And so, people just did this stuff because we needed these things to be able to write simple programs with. And clearly, Scala, all of a sudden got popular and we couldn’t change a bunch of things now that a bunch of people are depending on it. The philosophy at some point, I don’t know, probably like three or four years ago, became like… People are building better things than we have and they’re maintaining it and publishing it. And we should not try to compete with them or anything. We should just give them all of the props in the world and let them go forward with their library for… I don’t know, parsing or this or that. Right?

Life for Contributors

Adam Gordon B.: So how do we make this world a better place? Be nicer to contributors? Is that the solution or-

Heather Miller: No, I don’t think we have an answer either. So I’m at Carnegie Mellon university now. I’m a professor here. And there is another professor at Carnegie Mellon that he was doing research on how do you build trust between people on a remote team? He’s been sort of studying how people interact on developing software for a really, really long time. And I was just having a talk with him today actually, about some of these things that nobody is looking at, right? There’s not researchers looking at this. Maybe companies are looking at these things internally and developing opinions about collaboration and how open source works internally. But with the exception of a couple of research papers in the Nadia’s report, there’s just not a lot of people looking at this stuff and not a lot of answers about how to make all of this stuff better.

So we have all kinds of observations that seem to have done something or caused something to be different in the context of Scala, but it really seems that interacting in person and just hanging out with people, like having lunch with somebody, things like this, they do amazing wonders for establishing comradery. I’ve watched a whole bunch of situations where there was an us versus them situation happening. In pull requests and all kinds of other… whatever on Twitter via all of the usual internet channels. But when people are stuck together in the same room for a couple of hours and they’re having a beer or they’re having lunch or something together, the whole them, us thing flips upside down and it’s just us. And people are a little bit less adversarial and they work together towards something more readily. And that’s really the opposite thing that I think everybody wants to hear because the internet was supposed to save everything, right?

Meet People in Person

The internet, we should just do everything remotely and online. And this dip, little one-on-one interaction creates trust and empathy and all kinds of things that you just don’t get that with pull requests or even Twitter or Slack, just chatting with people, talking about your dog and finding out that this person hates onions.

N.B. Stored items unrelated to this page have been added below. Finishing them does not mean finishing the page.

(** * macho_edit: a shallow embedding of [macho.cpp]

    The editor keeps one open file and an in-memory description of it
    (class [MachO]).  The file is modelled as the list of its bytes, 32-bit
    unsigned variables as [Z] reduced modulo 2^32 at every assignment, and a
    method as a function from the object's state to its new state.  A method
    that would abort ([assert]) has no result ([None]).  Neither has one
    that indexes a vector out of range: there the behaviour of the code is
    undefined, and the model describes none. *)

From Stdlib Require Import ZArith Lia.
From Stdlib.Strings Require Import Byte.
From stdpp Require Import base option list.

Local Open Scope Z_scope.

(** ** Machine integers *)

Definition UINT32_MAX : Z := 4294967295.

(** Assignment to a [uint32_t] / [uint64_t] variable. *)
Definition u32 (z : Z) : Z := z mod 2 ^ 32.
Definition u64 (z : Z) : Z := z mod 2 ^ 64.

#[global] Instance byte_eq_decision : EqDecision byte := Byte.byte_eq_dec.

Definition byte_of_Z (z : Z) : byte :=
  default x00 (Byte.of_N (Z.to_N (z mod 256))).

Definition Z_of_byte (b : byte) : Z := Z.of_N (Byte.to_N b).

(** The [n] bytes of [v] as they lie in memory on the (little-endian) host. *)
Fixpoint to_le (n : nat) (v : Z) : list byte :=
  match n with
  | O => []
  | S n' => byte_of_Z v :: to_le n' (v / 256)
  end.

Fixpoint from_le (bs : list byte) : Z :=
  match bs with
  | [] => 0
  | b :: bs' => Z_of_byte b + 256 * from_le bs'
  end.

Definition bswap32 (v : Z) : Z := from_le (rev (to_le 4 v)).
Definition bswap64 (v : Z) : Z := from_le (rev (to_le 8 v)).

Adam Gordon B.: Do you think video can work? So we literally did talk about your dog before we started.

Heather Miller: Yeah, that’s true. So I have no silver bullet example or answer for you. It’s just that… At least I have found in the last couple of years, making people sit down and talk to each other, discover that one person’s a vegetarian or something. Maybe this ends up getting into diversity and other things. Well, I think especially, it’s the most extremely pronounced and open source, but it’s a thing in software in general, right? There is a culture to being a software developer and it caters very much to introverts and detail-oriented people that like math and all kinds of other things. And I think what we really need is some diversity from… I mean, just other cultures of doing things. Like I said, it could be different colors and creeds and ethnicities of people, but also just put some artists in the room with us because they’re going to be super confused about why we would rather chat on Slack than just ask them a question across the room. They’ll be like, “Just ask her.”

Diversity in Opensource

Adam Gordon B.: Yeah.

Heather Miller: There’s something that bringing in these other ways of doing things, these other ways of relating to one another seems to do wonders for just getting things done. There’s a point here, I swear. It seems like if you look at development in general, we observed all kinds of trends. Let’s just look at whoever identifies as male and whoever despises female. In companies, it’s like 17 or 20 or circa that percent of the workforce will be female or identifying as female and the other will be identifying as male. But if you try to apply that same logic to open-source, it’s like 5% versus 95%, right?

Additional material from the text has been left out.